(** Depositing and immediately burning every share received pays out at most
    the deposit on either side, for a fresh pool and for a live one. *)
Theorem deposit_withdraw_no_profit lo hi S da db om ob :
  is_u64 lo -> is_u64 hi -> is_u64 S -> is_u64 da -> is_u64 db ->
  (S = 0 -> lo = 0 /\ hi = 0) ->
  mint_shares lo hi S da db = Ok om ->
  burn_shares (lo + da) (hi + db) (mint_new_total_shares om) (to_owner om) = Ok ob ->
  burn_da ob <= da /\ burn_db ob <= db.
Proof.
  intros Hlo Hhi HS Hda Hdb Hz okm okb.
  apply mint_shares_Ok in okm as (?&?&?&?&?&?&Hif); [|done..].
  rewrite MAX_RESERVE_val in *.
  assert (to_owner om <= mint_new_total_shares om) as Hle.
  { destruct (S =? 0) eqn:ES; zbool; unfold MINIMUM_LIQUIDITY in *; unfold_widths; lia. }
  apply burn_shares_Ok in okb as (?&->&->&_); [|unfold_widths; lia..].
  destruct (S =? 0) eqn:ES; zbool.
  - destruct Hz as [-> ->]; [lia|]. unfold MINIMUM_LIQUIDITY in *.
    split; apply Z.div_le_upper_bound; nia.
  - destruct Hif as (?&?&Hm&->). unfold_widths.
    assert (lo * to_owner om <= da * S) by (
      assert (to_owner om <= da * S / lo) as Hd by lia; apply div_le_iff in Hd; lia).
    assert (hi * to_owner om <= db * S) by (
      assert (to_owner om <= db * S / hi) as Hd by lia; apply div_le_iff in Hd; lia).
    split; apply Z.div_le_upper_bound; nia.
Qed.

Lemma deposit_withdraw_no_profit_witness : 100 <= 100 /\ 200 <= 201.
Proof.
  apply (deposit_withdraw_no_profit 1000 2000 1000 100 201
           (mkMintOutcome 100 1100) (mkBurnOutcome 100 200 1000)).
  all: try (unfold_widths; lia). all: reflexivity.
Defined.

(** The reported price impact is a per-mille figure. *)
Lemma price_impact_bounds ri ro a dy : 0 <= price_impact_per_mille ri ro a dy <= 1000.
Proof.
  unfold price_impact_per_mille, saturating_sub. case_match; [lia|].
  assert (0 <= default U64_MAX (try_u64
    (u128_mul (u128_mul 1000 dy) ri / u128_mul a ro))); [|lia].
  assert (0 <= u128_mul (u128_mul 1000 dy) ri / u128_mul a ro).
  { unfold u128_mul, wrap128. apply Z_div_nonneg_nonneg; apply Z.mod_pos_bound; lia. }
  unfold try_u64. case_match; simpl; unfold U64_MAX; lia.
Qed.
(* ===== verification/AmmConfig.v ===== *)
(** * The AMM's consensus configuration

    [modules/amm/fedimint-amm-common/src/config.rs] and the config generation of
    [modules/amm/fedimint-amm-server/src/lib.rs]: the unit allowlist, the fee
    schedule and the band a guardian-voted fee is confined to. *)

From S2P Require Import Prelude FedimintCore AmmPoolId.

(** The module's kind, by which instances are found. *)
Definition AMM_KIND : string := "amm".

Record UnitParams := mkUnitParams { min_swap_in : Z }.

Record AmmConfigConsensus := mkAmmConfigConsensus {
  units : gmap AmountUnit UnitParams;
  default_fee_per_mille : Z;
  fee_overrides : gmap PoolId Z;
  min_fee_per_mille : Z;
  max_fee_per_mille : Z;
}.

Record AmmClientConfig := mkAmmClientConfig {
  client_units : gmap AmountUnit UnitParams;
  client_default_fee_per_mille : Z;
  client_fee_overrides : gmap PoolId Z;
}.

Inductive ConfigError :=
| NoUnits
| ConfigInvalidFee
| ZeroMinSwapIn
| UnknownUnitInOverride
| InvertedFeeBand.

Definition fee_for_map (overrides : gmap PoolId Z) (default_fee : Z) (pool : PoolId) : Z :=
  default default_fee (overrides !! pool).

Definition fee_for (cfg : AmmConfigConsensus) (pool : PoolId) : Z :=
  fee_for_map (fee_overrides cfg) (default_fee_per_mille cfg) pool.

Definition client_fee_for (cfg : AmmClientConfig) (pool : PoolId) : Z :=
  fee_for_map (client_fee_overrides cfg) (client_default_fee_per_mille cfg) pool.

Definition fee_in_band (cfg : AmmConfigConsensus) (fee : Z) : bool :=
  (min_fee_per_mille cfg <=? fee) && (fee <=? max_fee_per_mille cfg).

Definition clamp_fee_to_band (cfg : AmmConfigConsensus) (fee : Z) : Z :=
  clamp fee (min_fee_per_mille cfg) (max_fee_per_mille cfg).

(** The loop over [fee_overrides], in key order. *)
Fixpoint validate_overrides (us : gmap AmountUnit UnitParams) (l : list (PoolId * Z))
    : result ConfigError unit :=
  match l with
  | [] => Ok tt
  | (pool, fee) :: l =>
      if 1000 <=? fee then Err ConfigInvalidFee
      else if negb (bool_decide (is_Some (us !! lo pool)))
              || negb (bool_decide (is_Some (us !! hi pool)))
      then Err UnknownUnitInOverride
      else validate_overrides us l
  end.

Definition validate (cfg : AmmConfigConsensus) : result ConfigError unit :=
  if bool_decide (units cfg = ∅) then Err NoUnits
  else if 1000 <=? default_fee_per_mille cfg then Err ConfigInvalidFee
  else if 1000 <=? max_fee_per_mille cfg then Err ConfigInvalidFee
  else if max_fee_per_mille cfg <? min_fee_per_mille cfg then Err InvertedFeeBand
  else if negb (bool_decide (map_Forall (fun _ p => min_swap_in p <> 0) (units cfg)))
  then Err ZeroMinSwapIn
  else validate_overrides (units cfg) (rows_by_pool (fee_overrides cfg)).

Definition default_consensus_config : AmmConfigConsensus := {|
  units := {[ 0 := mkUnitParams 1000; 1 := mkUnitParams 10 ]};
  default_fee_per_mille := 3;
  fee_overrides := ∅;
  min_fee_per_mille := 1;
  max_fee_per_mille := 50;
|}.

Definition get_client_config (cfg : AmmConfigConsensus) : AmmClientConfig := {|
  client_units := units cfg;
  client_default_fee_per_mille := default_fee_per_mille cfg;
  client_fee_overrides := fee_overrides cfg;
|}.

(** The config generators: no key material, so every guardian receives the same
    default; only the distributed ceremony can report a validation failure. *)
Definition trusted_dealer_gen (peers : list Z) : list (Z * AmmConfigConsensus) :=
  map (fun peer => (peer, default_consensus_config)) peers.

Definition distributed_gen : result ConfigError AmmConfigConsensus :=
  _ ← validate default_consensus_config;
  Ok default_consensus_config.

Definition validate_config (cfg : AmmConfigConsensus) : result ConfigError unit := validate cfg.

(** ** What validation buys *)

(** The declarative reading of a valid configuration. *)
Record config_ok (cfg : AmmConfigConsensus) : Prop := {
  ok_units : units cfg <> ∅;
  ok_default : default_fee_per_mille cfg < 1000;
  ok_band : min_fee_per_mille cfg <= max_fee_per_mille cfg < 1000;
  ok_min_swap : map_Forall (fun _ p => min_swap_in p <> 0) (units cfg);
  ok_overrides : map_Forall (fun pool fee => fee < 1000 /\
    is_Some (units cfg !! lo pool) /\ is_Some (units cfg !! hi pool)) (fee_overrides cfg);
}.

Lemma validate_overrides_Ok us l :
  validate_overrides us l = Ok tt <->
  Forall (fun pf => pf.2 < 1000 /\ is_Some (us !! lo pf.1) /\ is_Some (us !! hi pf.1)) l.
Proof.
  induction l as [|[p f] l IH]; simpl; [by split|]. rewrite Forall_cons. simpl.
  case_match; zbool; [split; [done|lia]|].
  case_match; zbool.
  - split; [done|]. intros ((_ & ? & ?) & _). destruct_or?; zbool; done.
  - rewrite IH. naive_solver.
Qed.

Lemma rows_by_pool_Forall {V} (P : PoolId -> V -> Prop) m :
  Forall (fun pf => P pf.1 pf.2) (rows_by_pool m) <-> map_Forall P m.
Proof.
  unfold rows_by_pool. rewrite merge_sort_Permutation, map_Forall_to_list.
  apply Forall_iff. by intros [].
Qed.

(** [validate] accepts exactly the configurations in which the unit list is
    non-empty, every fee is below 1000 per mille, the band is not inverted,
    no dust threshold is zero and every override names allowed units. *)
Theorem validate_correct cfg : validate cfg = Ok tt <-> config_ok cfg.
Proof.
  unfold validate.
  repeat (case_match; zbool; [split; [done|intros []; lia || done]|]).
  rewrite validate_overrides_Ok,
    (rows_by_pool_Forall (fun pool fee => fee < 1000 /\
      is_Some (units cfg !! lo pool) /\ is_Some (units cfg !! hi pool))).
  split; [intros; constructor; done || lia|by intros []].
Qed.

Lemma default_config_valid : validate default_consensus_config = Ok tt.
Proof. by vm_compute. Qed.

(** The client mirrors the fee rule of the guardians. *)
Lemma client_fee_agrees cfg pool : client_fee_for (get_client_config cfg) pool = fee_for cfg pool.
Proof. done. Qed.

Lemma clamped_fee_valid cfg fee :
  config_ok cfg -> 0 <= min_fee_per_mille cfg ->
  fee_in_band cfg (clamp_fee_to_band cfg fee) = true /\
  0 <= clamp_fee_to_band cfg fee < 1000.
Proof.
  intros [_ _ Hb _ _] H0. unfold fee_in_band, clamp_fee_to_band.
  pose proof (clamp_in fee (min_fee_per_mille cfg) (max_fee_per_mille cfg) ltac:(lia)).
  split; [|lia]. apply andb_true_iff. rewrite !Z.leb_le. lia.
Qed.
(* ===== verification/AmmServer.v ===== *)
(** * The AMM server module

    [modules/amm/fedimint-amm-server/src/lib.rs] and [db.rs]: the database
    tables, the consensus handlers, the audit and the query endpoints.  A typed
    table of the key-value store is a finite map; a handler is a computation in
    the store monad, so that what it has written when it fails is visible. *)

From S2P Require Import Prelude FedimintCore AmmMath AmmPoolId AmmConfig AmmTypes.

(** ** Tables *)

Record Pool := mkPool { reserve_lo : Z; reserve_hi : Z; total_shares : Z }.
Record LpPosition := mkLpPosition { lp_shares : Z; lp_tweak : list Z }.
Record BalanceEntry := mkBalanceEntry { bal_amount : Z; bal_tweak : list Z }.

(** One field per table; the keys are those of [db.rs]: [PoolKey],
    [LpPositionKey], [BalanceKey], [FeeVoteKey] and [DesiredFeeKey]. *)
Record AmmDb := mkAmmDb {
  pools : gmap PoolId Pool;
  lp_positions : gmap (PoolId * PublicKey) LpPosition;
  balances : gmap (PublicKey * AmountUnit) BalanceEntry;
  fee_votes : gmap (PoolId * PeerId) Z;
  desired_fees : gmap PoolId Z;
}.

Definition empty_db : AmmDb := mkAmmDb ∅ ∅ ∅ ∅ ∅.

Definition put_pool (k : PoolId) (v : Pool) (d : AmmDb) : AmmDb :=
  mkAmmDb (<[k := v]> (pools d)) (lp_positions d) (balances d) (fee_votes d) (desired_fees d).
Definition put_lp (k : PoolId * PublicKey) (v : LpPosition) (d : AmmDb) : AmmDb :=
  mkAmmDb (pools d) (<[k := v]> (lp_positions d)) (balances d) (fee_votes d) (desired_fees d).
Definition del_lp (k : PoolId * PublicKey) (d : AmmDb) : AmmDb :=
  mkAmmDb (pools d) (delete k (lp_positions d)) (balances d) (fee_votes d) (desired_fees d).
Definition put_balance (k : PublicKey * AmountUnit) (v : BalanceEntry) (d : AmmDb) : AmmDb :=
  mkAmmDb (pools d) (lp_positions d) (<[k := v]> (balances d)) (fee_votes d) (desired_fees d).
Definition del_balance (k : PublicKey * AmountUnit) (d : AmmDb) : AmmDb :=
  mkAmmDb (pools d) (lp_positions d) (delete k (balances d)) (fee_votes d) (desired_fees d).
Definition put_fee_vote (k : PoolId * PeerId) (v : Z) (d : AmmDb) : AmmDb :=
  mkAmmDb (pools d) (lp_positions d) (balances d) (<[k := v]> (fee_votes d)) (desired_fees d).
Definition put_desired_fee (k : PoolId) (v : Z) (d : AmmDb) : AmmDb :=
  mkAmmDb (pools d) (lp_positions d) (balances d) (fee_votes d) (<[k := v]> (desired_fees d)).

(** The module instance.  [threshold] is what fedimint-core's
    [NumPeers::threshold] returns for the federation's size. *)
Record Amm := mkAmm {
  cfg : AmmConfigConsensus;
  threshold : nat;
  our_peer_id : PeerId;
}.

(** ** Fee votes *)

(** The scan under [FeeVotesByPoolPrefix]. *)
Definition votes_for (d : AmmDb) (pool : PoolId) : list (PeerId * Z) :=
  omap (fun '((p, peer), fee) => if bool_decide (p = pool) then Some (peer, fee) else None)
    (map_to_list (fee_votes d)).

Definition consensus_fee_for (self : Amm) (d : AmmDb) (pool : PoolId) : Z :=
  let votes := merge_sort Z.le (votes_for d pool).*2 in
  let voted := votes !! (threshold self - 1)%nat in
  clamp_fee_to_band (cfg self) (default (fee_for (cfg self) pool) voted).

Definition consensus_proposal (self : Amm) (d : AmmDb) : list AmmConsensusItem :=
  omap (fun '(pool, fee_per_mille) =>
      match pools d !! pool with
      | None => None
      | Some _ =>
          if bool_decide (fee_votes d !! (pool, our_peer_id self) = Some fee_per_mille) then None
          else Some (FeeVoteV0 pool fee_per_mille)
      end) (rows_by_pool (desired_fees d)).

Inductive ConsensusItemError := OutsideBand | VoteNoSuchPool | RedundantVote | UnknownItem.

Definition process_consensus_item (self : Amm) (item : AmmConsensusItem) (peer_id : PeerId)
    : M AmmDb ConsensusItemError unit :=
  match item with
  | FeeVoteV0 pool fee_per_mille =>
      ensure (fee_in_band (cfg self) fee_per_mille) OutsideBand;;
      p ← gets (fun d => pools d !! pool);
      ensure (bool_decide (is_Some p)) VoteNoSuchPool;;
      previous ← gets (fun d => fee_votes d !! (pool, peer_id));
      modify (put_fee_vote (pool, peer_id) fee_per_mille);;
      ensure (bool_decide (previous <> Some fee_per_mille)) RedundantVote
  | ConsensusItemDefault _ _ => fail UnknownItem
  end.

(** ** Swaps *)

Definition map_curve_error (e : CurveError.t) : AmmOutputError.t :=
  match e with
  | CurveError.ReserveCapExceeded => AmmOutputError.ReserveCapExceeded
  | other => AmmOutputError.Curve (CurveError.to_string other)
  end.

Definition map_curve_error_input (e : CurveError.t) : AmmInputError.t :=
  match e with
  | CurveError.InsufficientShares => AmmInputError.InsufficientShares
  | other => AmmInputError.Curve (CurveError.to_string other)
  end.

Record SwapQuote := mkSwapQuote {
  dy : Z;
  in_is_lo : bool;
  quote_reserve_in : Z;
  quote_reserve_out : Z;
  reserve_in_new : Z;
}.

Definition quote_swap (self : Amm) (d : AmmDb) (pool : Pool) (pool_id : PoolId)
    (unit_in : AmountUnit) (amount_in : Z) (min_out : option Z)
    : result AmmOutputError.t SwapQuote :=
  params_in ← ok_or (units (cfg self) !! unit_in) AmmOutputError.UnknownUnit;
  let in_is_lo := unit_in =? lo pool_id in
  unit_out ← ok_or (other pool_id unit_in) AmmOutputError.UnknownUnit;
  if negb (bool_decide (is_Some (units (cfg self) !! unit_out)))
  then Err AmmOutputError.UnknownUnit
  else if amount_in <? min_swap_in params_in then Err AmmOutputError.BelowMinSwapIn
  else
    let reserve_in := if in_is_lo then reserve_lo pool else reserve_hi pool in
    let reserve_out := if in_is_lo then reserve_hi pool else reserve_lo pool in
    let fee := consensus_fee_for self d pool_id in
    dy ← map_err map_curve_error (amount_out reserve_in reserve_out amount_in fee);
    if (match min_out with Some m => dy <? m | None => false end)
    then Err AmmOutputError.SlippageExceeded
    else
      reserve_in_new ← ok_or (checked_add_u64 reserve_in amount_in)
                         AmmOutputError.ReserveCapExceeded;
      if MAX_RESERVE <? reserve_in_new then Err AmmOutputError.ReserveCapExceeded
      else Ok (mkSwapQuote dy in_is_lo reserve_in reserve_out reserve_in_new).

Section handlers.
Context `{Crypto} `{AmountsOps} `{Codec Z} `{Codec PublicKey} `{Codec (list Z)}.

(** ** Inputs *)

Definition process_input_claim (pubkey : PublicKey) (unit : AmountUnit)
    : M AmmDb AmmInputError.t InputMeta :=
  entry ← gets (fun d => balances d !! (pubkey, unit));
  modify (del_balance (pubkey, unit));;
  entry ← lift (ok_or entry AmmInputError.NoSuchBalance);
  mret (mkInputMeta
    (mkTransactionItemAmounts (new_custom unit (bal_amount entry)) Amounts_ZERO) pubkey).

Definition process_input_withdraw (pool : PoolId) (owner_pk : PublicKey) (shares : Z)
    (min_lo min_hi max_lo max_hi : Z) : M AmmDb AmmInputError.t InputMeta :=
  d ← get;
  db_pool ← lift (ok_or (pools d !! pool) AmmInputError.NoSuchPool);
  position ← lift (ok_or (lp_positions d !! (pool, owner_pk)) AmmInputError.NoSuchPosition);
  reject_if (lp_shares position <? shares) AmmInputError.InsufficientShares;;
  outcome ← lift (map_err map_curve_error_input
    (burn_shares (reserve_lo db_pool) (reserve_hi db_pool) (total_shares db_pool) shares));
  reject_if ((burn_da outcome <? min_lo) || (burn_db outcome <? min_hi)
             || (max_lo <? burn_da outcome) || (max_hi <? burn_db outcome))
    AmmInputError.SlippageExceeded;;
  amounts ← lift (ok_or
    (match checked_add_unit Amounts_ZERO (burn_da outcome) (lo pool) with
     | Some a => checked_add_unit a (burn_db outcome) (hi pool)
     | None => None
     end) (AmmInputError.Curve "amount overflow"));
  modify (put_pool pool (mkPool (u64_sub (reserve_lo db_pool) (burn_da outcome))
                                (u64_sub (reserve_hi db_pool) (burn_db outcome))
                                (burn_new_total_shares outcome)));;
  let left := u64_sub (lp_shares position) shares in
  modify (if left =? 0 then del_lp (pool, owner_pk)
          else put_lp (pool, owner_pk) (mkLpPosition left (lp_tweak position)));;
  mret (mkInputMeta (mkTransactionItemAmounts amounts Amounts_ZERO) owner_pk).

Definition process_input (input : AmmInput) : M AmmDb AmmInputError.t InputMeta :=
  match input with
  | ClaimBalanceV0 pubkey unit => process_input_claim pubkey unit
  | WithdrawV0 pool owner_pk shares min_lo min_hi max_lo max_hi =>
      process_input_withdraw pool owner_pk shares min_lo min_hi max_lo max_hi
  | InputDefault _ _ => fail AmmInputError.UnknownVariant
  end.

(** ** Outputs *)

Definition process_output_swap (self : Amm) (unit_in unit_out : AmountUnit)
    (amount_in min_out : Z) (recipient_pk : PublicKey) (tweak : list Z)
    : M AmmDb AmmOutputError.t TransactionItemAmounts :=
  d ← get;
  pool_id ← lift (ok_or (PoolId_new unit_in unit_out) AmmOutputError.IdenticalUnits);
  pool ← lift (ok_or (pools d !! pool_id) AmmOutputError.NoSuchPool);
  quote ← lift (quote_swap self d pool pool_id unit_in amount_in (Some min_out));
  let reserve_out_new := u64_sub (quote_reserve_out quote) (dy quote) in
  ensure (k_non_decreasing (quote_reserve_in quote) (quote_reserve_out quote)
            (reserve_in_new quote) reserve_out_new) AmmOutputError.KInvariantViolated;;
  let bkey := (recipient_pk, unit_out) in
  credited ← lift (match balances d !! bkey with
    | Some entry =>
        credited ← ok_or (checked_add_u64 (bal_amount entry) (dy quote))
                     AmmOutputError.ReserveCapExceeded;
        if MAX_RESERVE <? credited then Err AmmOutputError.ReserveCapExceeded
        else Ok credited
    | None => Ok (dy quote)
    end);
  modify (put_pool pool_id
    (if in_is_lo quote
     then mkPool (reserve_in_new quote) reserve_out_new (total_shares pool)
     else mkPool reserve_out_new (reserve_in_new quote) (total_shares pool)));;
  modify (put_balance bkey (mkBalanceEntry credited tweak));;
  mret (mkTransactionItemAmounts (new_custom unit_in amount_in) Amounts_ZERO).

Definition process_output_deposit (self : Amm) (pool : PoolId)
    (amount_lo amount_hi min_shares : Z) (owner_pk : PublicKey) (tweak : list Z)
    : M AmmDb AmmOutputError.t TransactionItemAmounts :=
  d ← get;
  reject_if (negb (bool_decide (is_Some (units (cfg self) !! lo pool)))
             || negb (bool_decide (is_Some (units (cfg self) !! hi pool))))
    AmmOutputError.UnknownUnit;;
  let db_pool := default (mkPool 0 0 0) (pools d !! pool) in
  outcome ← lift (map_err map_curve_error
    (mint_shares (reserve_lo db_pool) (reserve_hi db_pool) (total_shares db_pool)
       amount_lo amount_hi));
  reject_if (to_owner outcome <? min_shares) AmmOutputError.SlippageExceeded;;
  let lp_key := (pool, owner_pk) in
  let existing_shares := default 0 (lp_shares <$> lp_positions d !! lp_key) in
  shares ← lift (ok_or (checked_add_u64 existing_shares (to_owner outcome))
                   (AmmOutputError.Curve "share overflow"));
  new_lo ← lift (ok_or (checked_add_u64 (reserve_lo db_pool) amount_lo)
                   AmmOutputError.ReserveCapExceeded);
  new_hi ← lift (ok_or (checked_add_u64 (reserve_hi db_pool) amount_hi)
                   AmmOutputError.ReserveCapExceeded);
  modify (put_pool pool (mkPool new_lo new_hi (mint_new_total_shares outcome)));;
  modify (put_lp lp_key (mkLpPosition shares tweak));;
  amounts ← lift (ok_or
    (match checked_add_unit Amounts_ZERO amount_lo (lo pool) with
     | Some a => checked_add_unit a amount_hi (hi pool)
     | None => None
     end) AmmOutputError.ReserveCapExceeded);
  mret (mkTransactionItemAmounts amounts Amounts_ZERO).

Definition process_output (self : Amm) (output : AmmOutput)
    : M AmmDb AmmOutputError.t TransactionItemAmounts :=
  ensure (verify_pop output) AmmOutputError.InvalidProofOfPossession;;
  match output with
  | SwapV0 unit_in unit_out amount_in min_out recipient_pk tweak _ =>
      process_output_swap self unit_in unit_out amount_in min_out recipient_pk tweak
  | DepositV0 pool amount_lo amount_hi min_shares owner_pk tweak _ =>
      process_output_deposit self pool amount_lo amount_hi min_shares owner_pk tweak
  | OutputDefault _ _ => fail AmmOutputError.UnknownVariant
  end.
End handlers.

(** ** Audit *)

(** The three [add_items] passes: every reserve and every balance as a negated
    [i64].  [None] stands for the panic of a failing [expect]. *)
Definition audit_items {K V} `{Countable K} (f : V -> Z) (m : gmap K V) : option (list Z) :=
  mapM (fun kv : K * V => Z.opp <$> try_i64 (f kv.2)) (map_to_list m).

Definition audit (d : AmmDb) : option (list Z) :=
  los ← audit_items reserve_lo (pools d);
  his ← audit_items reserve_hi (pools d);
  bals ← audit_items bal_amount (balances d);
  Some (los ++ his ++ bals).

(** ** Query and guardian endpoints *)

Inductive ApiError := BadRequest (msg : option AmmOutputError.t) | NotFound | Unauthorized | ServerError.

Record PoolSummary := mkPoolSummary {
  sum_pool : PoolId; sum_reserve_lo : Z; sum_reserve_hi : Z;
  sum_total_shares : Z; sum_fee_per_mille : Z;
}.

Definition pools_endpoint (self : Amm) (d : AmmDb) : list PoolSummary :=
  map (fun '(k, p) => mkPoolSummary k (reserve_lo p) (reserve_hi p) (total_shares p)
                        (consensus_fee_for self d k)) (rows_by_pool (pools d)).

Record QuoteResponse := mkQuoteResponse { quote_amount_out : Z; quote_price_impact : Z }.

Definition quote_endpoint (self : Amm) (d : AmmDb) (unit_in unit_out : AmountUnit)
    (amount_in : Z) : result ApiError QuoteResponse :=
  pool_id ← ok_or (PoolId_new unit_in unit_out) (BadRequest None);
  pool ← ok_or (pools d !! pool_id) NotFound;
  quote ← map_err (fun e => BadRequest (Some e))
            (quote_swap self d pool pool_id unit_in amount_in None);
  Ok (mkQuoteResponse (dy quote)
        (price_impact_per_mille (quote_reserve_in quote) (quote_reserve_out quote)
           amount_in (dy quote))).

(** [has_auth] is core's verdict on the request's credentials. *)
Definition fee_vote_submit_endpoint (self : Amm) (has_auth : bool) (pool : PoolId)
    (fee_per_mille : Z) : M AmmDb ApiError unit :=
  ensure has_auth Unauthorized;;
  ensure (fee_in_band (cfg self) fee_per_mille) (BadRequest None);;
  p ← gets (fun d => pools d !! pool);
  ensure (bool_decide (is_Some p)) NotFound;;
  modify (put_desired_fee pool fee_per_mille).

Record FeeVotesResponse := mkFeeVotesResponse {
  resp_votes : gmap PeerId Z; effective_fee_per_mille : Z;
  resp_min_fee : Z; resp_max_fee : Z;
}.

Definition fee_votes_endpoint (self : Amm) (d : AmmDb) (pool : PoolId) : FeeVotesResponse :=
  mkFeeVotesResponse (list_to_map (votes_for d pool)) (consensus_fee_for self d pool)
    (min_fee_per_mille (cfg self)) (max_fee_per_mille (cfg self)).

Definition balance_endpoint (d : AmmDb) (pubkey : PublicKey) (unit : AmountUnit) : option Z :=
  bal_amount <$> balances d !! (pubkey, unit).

- YOUR OBJECTIVE:
Find the line with "Record PoolSummary := mkPoolSummary" in the material above. Reproduce it and each line after it up to and including the line with "pool_id ← ok_or".

- SOLVED EXERCISE:
Record PoolSummary := mkPoolSummary {
  sum_pool : PoolId; sum_reserve_lo : Z; sum_reserve_hi : Z;
  sum_total_shares : Z; sum_fee_per_mille : Z;
}.

Definition pools_endpoint (self : Amm) (d : AmmDb) : list PoolSummary :=
  map (fun '(k, p) => mkPoolSummary k (reserve_lo p) (reserve_hi p) (total_shares p)
                        (consensus_fee_for self d k)) (rows_by_pool (pools d)).

Record QuoteResponse := mkQuoteResponse { quote_amount_out : Z; quote_price_impact : Z }.

Definition quote_endpoint (self : Amm) (d : AmmDb) (unit_in unit_out : AmountUnit)
    (amount_in : Z) : result ApiError QuoteResponse :=
  pool_id ← ok_or (PoolId_new unit_in unit_out) (BadRequest None);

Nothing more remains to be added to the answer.